PROMPT ->
Every line below that holds the string "else" should be copied.
[[ RECORD EXCERPTS open ]]
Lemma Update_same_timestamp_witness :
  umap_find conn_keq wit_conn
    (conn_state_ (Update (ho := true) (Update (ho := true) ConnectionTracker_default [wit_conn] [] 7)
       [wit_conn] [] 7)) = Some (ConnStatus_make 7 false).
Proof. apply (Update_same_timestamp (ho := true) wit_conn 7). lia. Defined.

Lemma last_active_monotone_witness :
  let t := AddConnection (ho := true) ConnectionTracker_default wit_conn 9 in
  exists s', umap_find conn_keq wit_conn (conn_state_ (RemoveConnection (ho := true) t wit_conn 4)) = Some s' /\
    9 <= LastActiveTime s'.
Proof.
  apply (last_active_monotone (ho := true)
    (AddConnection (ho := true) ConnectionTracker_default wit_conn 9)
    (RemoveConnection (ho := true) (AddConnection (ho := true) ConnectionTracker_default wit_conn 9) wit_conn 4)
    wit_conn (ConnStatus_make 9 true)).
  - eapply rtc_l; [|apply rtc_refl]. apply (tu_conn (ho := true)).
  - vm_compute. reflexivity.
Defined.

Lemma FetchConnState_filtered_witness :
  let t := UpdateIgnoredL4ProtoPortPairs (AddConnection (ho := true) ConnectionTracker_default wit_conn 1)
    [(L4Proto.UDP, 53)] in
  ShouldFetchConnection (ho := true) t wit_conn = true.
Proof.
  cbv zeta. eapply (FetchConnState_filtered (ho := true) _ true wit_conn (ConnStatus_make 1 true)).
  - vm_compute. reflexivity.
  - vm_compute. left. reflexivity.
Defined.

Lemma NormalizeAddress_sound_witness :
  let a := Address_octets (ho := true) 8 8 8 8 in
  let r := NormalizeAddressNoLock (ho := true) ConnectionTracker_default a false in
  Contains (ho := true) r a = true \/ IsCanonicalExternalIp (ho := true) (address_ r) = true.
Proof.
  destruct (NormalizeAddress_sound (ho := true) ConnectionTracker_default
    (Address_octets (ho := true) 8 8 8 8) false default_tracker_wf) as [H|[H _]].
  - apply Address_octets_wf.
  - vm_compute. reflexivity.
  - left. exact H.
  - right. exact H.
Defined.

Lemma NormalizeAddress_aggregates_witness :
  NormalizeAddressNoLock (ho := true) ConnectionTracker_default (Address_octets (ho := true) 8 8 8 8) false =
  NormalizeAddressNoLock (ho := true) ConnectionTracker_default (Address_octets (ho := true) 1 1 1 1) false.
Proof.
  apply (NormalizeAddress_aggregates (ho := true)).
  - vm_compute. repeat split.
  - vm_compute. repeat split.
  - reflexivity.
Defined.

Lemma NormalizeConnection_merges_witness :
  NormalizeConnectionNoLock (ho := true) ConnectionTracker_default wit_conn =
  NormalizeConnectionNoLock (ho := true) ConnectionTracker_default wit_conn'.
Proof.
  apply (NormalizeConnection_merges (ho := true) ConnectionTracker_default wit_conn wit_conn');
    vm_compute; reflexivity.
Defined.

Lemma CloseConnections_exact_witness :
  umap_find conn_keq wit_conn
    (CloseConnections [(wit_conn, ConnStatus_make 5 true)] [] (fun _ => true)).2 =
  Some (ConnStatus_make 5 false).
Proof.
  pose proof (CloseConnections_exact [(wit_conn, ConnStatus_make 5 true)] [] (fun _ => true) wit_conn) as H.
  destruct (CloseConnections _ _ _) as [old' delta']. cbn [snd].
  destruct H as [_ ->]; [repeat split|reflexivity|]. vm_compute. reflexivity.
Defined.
[[ RECORD EXCERPTS closed ]]
[[ RECORD EXCERPTS open ]]
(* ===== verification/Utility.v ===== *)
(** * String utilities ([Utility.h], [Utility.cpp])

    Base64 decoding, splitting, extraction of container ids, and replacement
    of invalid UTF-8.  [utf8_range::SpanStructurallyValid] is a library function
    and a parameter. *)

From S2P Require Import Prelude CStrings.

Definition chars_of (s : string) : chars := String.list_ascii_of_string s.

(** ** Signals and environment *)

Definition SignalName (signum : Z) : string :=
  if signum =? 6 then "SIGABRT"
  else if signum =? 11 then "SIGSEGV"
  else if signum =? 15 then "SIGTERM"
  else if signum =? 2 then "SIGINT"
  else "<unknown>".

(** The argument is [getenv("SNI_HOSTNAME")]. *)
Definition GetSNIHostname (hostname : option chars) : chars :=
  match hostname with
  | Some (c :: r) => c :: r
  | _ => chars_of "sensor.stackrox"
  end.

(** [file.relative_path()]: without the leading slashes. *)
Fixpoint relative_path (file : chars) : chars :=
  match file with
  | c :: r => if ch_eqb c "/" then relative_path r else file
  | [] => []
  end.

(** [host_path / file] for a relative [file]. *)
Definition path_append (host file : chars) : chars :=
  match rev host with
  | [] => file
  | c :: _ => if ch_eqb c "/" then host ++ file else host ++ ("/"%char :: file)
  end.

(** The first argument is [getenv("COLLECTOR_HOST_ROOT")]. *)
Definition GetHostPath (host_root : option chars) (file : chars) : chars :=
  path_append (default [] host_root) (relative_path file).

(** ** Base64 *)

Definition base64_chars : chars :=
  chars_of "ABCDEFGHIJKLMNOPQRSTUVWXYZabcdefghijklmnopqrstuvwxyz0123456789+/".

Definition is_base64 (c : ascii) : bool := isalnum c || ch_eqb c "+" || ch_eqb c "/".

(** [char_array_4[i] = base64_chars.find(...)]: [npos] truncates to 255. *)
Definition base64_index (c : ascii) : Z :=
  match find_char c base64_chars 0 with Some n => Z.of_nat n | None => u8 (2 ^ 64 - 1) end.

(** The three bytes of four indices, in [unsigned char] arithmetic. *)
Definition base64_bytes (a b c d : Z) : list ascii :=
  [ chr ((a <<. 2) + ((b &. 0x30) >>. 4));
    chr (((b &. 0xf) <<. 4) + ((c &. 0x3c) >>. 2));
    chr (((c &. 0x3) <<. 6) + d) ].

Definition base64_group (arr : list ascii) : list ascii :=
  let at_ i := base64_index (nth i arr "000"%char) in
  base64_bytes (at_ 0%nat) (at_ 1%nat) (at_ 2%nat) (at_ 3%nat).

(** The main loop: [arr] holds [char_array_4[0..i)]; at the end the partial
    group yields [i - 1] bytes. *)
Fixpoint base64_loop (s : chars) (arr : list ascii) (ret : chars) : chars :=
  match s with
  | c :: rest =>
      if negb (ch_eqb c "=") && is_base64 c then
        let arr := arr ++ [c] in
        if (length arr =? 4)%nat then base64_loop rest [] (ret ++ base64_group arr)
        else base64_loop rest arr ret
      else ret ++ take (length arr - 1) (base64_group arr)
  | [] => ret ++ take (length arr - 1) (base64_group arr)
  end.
[[ RECORD EXCERPTS closed ]]
RESPONSE TO THE EXERCISE ->
  else if signum =? 11 then "SIGSEGV"
  else if signum =? 15 then "SIGTERM"
  else if signum =? 2 then "SIGINT"
  else "<unknown>".
  | c :: r => if ch_eqb c "/" then relative_path r else file
  | c :: _ => if ch_eqb c "/" then host ++ file else host ++ ("/"%char :: file)
        else base64_loop rest arr ret
      else ret ++ take (length arr - 1) (base64_group arr)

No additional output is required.